Kyrgyz, Tajik troops move back from border after fighting that killed dozens

Kyrgyz, Tajik troops move back from border after fighting that killed dozens
Fighting broke out on a scale not seen in years.
By Kanat Shaku in Almaty May 3, 2021

Kyrgyz and Tajik military units have withdrawn from border areas under an agreement struck by officials in the wake of the worst violence seen at the disputed Tajik-Kyrgyz frontier in decades.

A series of deadly clashes on April 28-29, originally sparked by an argument related to water rights, resulted in 36 Kyrgyz citizens killed, including a five-year-old boy, and 183 injured, while 50,000 people fled their homes, according to Kyrgyz authorities. The Tajik side has not officially provided any updates on its casualties, but RFE/RL Tajik Service has reported that 16 Tajik citizens died, while 90 were injured.

Machine guns and artillery were deployed during clashes and many buildings were torched leaving terrible scenes of destruction. Property damage on the Kyrgyz side, in Batken region, included that inflicted on 78 private homes, two schools, one medical point, two border checkpoints, 10 petrol stations, a kindergarten, a police building and eight shops, RFE/RL said. The Committee for Emergencies in Tajikistan's northern Sughd region said that 14 private houses were destroyed, while two houses and a maintenance building were damaged in three neighbourhoods of the city of Isfara. In addition, a school building and a private house were partially damaged in the village of Ovchikalacha in Bobojon Gafurov district.

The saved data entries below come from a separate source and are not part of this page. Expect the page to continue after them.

(** C7. When the first subscription of [newContractor] fails with
    [ErrInvalidConsensusChangeID], the contractor is passed once more, with
    [blockHeight] 0 and [lastChange] the sentinel
    [ConsensusChangeBeginning], to start from that sentinel, and there is
    no third subscription; if this second one fails, no contractor is
    returned but an error. When the first subscription fails with another
    error there is no second one, and no contractor is returned but an
    error. *)
Theorem newContractor_resubscribes (cs cs1 : CS) (eload : option error)
    (c c1 : Contractor) (e1 : error) :
  load {| blockHeight := 0; currentPeriod := 0; lastChange := 0;
          renewedIDs := ∅ |} = (eload, c) →
  match eload with Some e => os_IsNotExist e = true | None => True end →
  ConsensusSetSubscribe cs c (lastChange c) = (Some e1, c1, cs1) →
  let reset := {| blockHeight := 0; currentPeriod := currentPeriod c1;
                  lastChange := ConsensusChangeBeginning;
                  renewedIDs := renewedIDs c1 |} in
  (e1 = ErrInvalidConsensusChangeID →
   ∀ e2 c2 cs2,
     ConsensusSetSubscribe cs1 reset ConsensusChangeBeginning = (e2, c2, cs2) →
     subscriptions (newContractor cs)
     = [(c, lastChange c); (reset, ConsensusChangeBeginning)]
     ∧ consensus (newContractor cs) = cs2
     ∧ ∀ e, e2 = Some e →
         contractor (newContractor cs) = None
         ∧ err (newContractor cs)
           = Some (errors_New ("contractor subscription failed: " ++ Error e)))
  ∧ (e1 ≠ ErrInvalidConsensusChangeID →
     subscriptions (newContractor cs) = [(c, lastChange c)]
     ∧ consensus (newContractor cs) = cs1
     ∧ contractor (newContractor cs) = None
     ∧ err (newContractor cs)
       = Some (errors_New ("contractor subscription failed: " ++ Error e1))).
Proof.
  intros Hload Hexist Hsub reset.
  assert (match eload with
          | Some e => negb (os_IsNotExist e)
          | None => false
          end = false) as Hgo.
  { destruct eload; [by rewrite Hexist|done]. }
  split.
  - intros -> e2 c2 cs2 Hsub2. unfold newContractor.
    rewrite Hload, Hgo, Hsub. cbn [lastChange]. fold reset.
    rewrite Hsub2.
    destruct e2 as [e|].
    + split_and!; [done..|]. intros ? [= <-]. done.
    + destruct (save c2); split_and!; done.
  - intros Hother. unfold newContractor.
    rewrite Hload, Hgo, Hsub.
    destruct e1; [done|]. done.
Qed.

End contractor_properties.



(** ** The properties on the reorganised tree *)

Lemma reorganised_consistent (debug : bool) :
  @consistent (demoTypes debug) (reorganised debug).
Proof.
  split; [done|done|vm_compute; tauto|].
  apply map_Forall_to_list. vm_compute. repeat constructor.
Defined.

Lemma path_consistency_witness :
  @blockAtHeight (demoTypes false) (reorganised false) 3
  = Returns (203, true)
  ∧ (@HeightOfBlock (demoTypes false) 203 (reorganised false)).1
    = Returns (3, true)
  ∧ @blockAtHeight (demoTypes false) (reorganised false) 8
    = Returns (0, false).
Proof.
  destruct (@path_consistency (demoTypes false) (reorganised false) 3)
    as [Hin _].
  destruct (@path_consistency (demoTypes false) (reorganised false) 8)
    as [_ Hout].
  destruct Hin as (id & node & Hid & Hnode & _ & Hblock & Hheight);
    [apply reorganised_consistent|by vm_compute|].
  vm_compute in Hid. injection Hid as <-.
  vm_compute in Hnode. injection Hnode as <-.
  split_and!; [exact Hblock|exact Hheight|apply Hout; by vm_compute].
Defined.

Lemma a5_fork :
  @fork (demoTypes false) (reorganised false) (a5 false)
    [a5 false; a4 false; a3 false] (a2 false).
Proof.
  apply (fork_off_path _ _ (a4 false)); [by vm_compute|done|].
  apply (fork_off_path _ _ (a3 false)); [by vm_compute|done|].
  apply (fork_off_path _ _ (a2 false)); [by vm_compute|done|].
  apply fork_on_path. by vm_compute.
Defined.

Lemma BlocksSince_fork_witness :
  (@BlocksSince (demoTypes false) 105 (reorganised false)).1
  = Returns ([105; 104; 103], [203; 204; 205; 206; 207], None).
Proof.
  destruct (@BlocksSince_fork (demoTypes false) (reorganised false)
              105 (a5 false) (reorganised_consistent false) eq_refl)
    as [_ Hfork].
  exact (proj2 (proj2 (proj2
    (Hfork [a5 false; a4 false; a3 false] (a2 false) a5_fork)))).
Defined.

(** C3. With one siacoin output, of value 7 under the identifier 5,
    [sortedUscoSet] and [SortedUtxoSet] return two elements, the zero
    output and then the output; with one siafund output [sortedUsfoSet]
    returns two elements likewise, and panics when [DEBUG] is set. *)
Lemma sorted_sets_on_one_output :
  @sortedUscoSet (demoTypes false) (reorganised false) = [0; 7]
  ∧ (@SortedUtxoSet (demoTypes false) (reorganised false)).1 = Returns [0; 7]
  ∧ @sortedUsfoSet (demoTypes false) (reorganised false) = Returns [0; 3]
  ∧ @sortedUsfoSet (demoTypes true) (reorganised true)
    = Panics "output doesn't exist".
Proof. split_and!; by vm_compute. Qed.

Lemma BlockRange_spec_witness :
  (@BlockRange (demoTypes false) 2 4 (reorganised false)).1
  = Returns ([102; 203; 204], None)
  ∧ (@BlockRange (demoTypes false) 5 3 (reorganised false)).1
    = Returns ([], Some (errors_New "invalid range"))
  ∧ (@BlockRange (demoTypes false) 3 8 (reorganised false)).1
    = Returns ([], Some (errors_New "invalid range")).
Proof.
  split_and!.
  - destruct (@BlockRange_spec (demoTypes false) (reorganised false) 2 4)
      as [_ Hconsistent].
    destruct (Hconsistent (reorganised_consistent false)) as [_ Hok].
    destruct Hok as (blocks & Hret & _); [vm_compute; intros [|]; done|].
    rewrite Hret. vm_compute in Hret. by injection Hret as <-.
  - apply (@BlockRange_spec (demoTypes false) (reorganised false) 5 3).
    left. by vm_compute.
  - apply (@BlockRange_spec (demoTypes false) (reorganised false) 3 8).
    right. by vm_compute.
Defined.

Lemma oversized_rejected_witness :
  (@BlockSizeLimit (demoTypes false) - 5000
   < Z.of_nat (length (@Marshal (demoTypes false)
                         oversized)))%Z
  ∧ (@ValidTransactionComponents (demoTypes false) (demoValidation false)
       oversized (reorganised false)).1
    = Returns (Some (errors_New "transaction is too large")).
Proof.
  assert (@BlockSizeLimit (demoTypes false) - 5000
          < Z.of_nat (length (@Marshal (demoTypes false)
                                oversized)))%Z
    as Hsize by by vm_compute.
  split; [exact Hsize|].
  exact (@oversized_rejected (demoTypes false) (demoValidation false)
           (reorganised false) oversized Hsize).
Defined.

Lemma missing_input_accepted_witness :
  siacoinOutputs (reorganised false) !! 6 = None
  ∧ (@ValidTransactionComponents (demoTypes false) (demoValidation false)
       spendsMissing (reorganised false)).1
    = Returns None
  ∧ ∃ e, (@ValidTransaction (demoTypes false) (demoValidation false)
            spendsMissing (reorganised false)).1
         = Returns (Some e).
Proof.
  split; [done|].
  apply (@missing_input_accepted (demoTypes false) (demoValidation false)
           (reorganised false) spendsMissing 6).
  - by vm_compute.
  - reflexivity.
  - reflexivity.
  - reflexivity.
  - reflexivity.
  - change (6 ∈ [6]). apply list_elem_of_here.
  - reflexivity.
Defined.

Lemma currentBlockWeight_inverse_witness :
  @currentBlockWeight (demoTypes false) (reorganised false)
  = Returns (1 / Qc_of_Z (Z.of_N 16))%Qc.
Proof.
  destruct (@currentBlockWeight_inverse (demoTypes false) (reorganised false)
              (reorganised_consistent false))
    as (id & node & _ & _ & Hnode & Hweight & _).
  vm_compute in Hnode. injection Hnode as <-.
  apply Hweight. done.
Defined.

(** ** The properties on the demonstration contractor *)

Lemma renewedTwice_ends : ends renewedTwice 1.
Proof.
  apply (ends_next _ 1 2); [done|].
  apply (ends_next _ 2 3); [done|].
  by apply ends_here.
Defined.

Lemma resolveID_ends_witness :
  resolveID 2 renewedTwice 1 = Some 3
  ∧ ∃ fuel r,
      (∀ fuel', (fuel ≤ fuel')%nat →
         resolveID fuel' renewedTwice 1 = Some r
         ∧ ResolveID fuel' renewedTwice 1 = Some r)
      ∧ renewedIDs renewedTwice !! r = None
      ∧ (∀ fuel', (fuel ≤ fuel')%nat →
           (r' ← resolveID fuel' renewedTwice 1; resolveID fuel' renewedTwice r')
           = resolveID fuel' renewedTwice 1)
      ∧ (renewedIDs renewedTwice !! 1 = None → r = 1).
Proof.
  split; [done|].
  exact (resolveID_ends renewedTwice 1 renewedTwice_ends).
Defined.

Lemma newContractor_resubscribes_witness :
  let loaded := {| blockHeight := 9; currentPeriod := 0; lastChange := 42;
                   renewedIDs := ∅ |} in
  let reset := {| blockHeight := 0; currentPeriod := 0; lastChange := 0;
                  renewedIDs := ∅ |} in
  subscriptions (@newContractor _ demoConsensusSet demoPersistence []) = [(loaded, 42); (reset, 0)]
  ∧ contractor (@newContractor _ demoConsensusSet demoPersistence []) = None
  ∧ err (@newContractor _ demoConsensusSet demoPersistence [])
    = Some (errors_New
        "contractor subscription failed: consensus subscription has invalid id").
Proof.
  intros loaded reset.
  destruct (@newContractor_resubscribes _ demoConsensusSet demoPersistence [] [] None
              loaded
              loaded ErrInvalidConsensusChangeID eq_refl I eq_refl)
    as [Hinvalid _].
  destruct (Hinvalid eq_refl (Some ErrInvalidConsensusChangeID) reset []
              eq_refl) as (Hcalls & _ & Hfails).
  destruct (Hfails _ eq_refl) as [Hnone Herr].
  split_and!; [exact Hcalls|exact Hnone|exact Herr].
Defined.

The violence mainly took place near Tajikistan’s Vorukh exclave located within Kyrgyz territory following a dispute over the installation of surveillance cameras at a water distribution point near the exclave. It appeared to initially break out between locals but quickly drew in security forces from both countries.

The Kyrgyz Border Service said on May 3 that the situation in the area remained calm and stable following the withdrawal of the military units.

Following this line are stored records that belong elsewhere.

(** A count that is not negative is cut to its integer part and to the
    length; a count of -1 or less counts from the end; between -1 and 0
    nothing is taken. *)
Lemma slice_count_cases (len : nat) (e : Number) :
  ((0 <= e)%Q -> slice_count len e = Z.to_nat (Z.min (Qfloor e) (Z.of_nat len))) /\
  ((e <= -1)%Q -> slice_count len e = Z.to_nat (Z.max (Z.of_nat len + Qceiling e) 0)) /\
  ((-1 < e)%Q -> (e < 0)%Q -> slice_count len e = 0%nat).
Proof.
  unfold slice_count, ToInteger. repeat split.
  - intros He. rewrite (proj2 (Qle_bool_iff 0 e) He).
    assert (0 <= Qfloor e)%Z by (by apply (Qfloor_resp_le 0)). case_match; lia.
  - intros He. pose proof (Qceiling_resp_le _ _ He) as Hc. change (Qceiling (-1)) with (-1)%Z in Hc.
    destruct (Qle_bool 0 e) eqn:E; [apply Qle_bool_iff in E; lra|]. case_match; lia.
  - intros H1 H0. destruct (Qle_bool 0 e) eqn:E; [apply Qle_bool_iff in E; lra|].
    assert (Qceiling e = 0)%Z as ->; [|cbn; lia].
    pose proof (Qceiling_resp_le e 0 (Qlt_le_weak _ _ H0)) as Hhi.
    pose proof (Qle_ceiling e) as Hlo. change (Qceiling 0) with 0%Z in Hhi.
    assert (inject_Z (-1) < inject_Z (Qceiling e))%Q as Hc by (change (inject_Z (-1)) with (-1)%Q; lra).
    rewrite <- Zlt_Qlt in Hc. lia.
Qed.

Lemma js_slice0_prefix {A} (a : list A) (e : Number) : js_slice0 a e `prefix_of` a.
Proof. unfold js_slice0. apply prefix_take. Qed.

Lemma Forall_prefix {A} (P : A -> Prop) (l1 l2 : list A) :
  l1 `prefix_of` l2 -> Forall P l2 -> Forall P l1.
Proof. intros [k ->] H. by apply Forall_app in H as [? _]. Qed.

Lemma Forall_imap_intro {A B} (P : A -> Prop) (Q : B -> Prop) (f : nat -> A -> B)
    (l : list A) :
  Forall P l -> (forall i x, P x -> Q (f i x)) -> Forall Q (imap f l).
Proof.
  intros Hl Hf. apply Forall_lookup_2. intros i y (x & Hx & ->)%list_lookup_imap_Some.
  eapply Hf, Forall_lookup_1; eauto.
Qed.

Lemma Forall_imap_all {A B} (Q : B -> Prop) (f : nat -> A -> B) (l : list A) :
  (forall i x, Q (f i x)) -> Forall Q (imap f l).
Proof. intros Hf. apply (Forall_imap_intro (fun _ => True)); [by apply Forall_true|auto]. Qed.

Lemma Forall2_filter_proper {A} (R : relation A) (P : A -> Prop)
    `{forall x, Decision (P x)} (l l' : list A) :
  (forall x y, R x y -> P x <-> P y) ->
  Forall2 R l l' -> Forall2 R (filter P l) (filter P l').
Proof.
  intros HP. induction 1 as [|x y l l' Hxy _ IH]; [constructor|].
  rewrite !filter_cons. destruct (decide (P x)) as [Hx|Hx].
  - rewrite decide_True by by apply (HP x y). by constructor.
  - by rewrite decide_False by by rewrite <- (HP x y).
Qed.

"The sides have completed the withdrawal of additional military units and equipment from the border,” the Border Service statement said. “The joint military commission consisting of officers from the defence structures of Kyrgyzstan and Tajikistan continue inspecting the areas left by the additional military forces and equipment." 

The head of Tajikistan's State Committee for National Security, Saimumin Yatimov, who visited the Vorukh exclave on May 2, said during the visit that Tajik military forces had been withdrawn from the border.

The Tajik Prosecutor-General's Office said on May 3 that it had launched a probe against a group of Kyrgyz military personnel, whom they accused of instigating the deadly conflict. 

The statement came a day after the Kyrgyz Interior Ministry said it had launched 11 criminal cases into "mass disorder, crimes against peace, hooliganism, the destruction and damage of private property, illegal border crossings, and murder."


Disputed segments of the knotting, twisting Kyrgyz-Tajik border are a frequent site of violent clashes between residents and border guards. However, the shootout has taken the situation to a new level.

Nevertheless, the violence does not appear to have been facilitated by either Tajik or Kyrgyz authorities. Both nations are members of the Russia-led Shanghai Cooperation Organisation (SCO) political, economic and security alliance. They are also both heavily intertwined in Russia and China’s regional integration projects and initiatives and have Russian military bases on their territories. An escalation of such a conflict would not be in the interests of any major political player, including those that do not border Central Asia. 

Much of the violence on the border has always been of a spontaneous nature, often driven by aggrieved local inhabitants, even those cases in which shootouts between border security personnel were involved. The growing tensions at the border, in many ways, reflect overall social angst in economically impoverished nations—Kyrgyzstan and Tajikistan are Central Asia’s two poorest nations—in the face of the COVID-19 pandemic that has left thousands of families without incomes. This is especially relevant when it comes to Tajikistan and Kyrgyzstan because large swathes of their populations normally rely on remittances sent home by migrant workers in Russia. 

The European Union, the Organisation for Security and Cooperation in Europe (OSCE) and Russia have urged the two ex-Soviet nations to respect the cease-fire agreement.

Human Rights Watch (HRW), meanwhile, has called for an immediate investigation to be held into all parties allegedly responsible for war crimes against civilians.

High-level phone consultations took place on May 1 between Kyrgyz President Sadyr Japarov and Tajik President Emomali Rahmon. 

“During a telephone conversation, the leaders of Kyrgyzstan and Tajikistan once again confirmed that all military equipment will be withdrawn from the border areas on both sides,” the Kyrgyz government’s readout of the conversation said.

The presidents agreed to form a joint commission to audit all military equipment deployed along the perimeter of the border.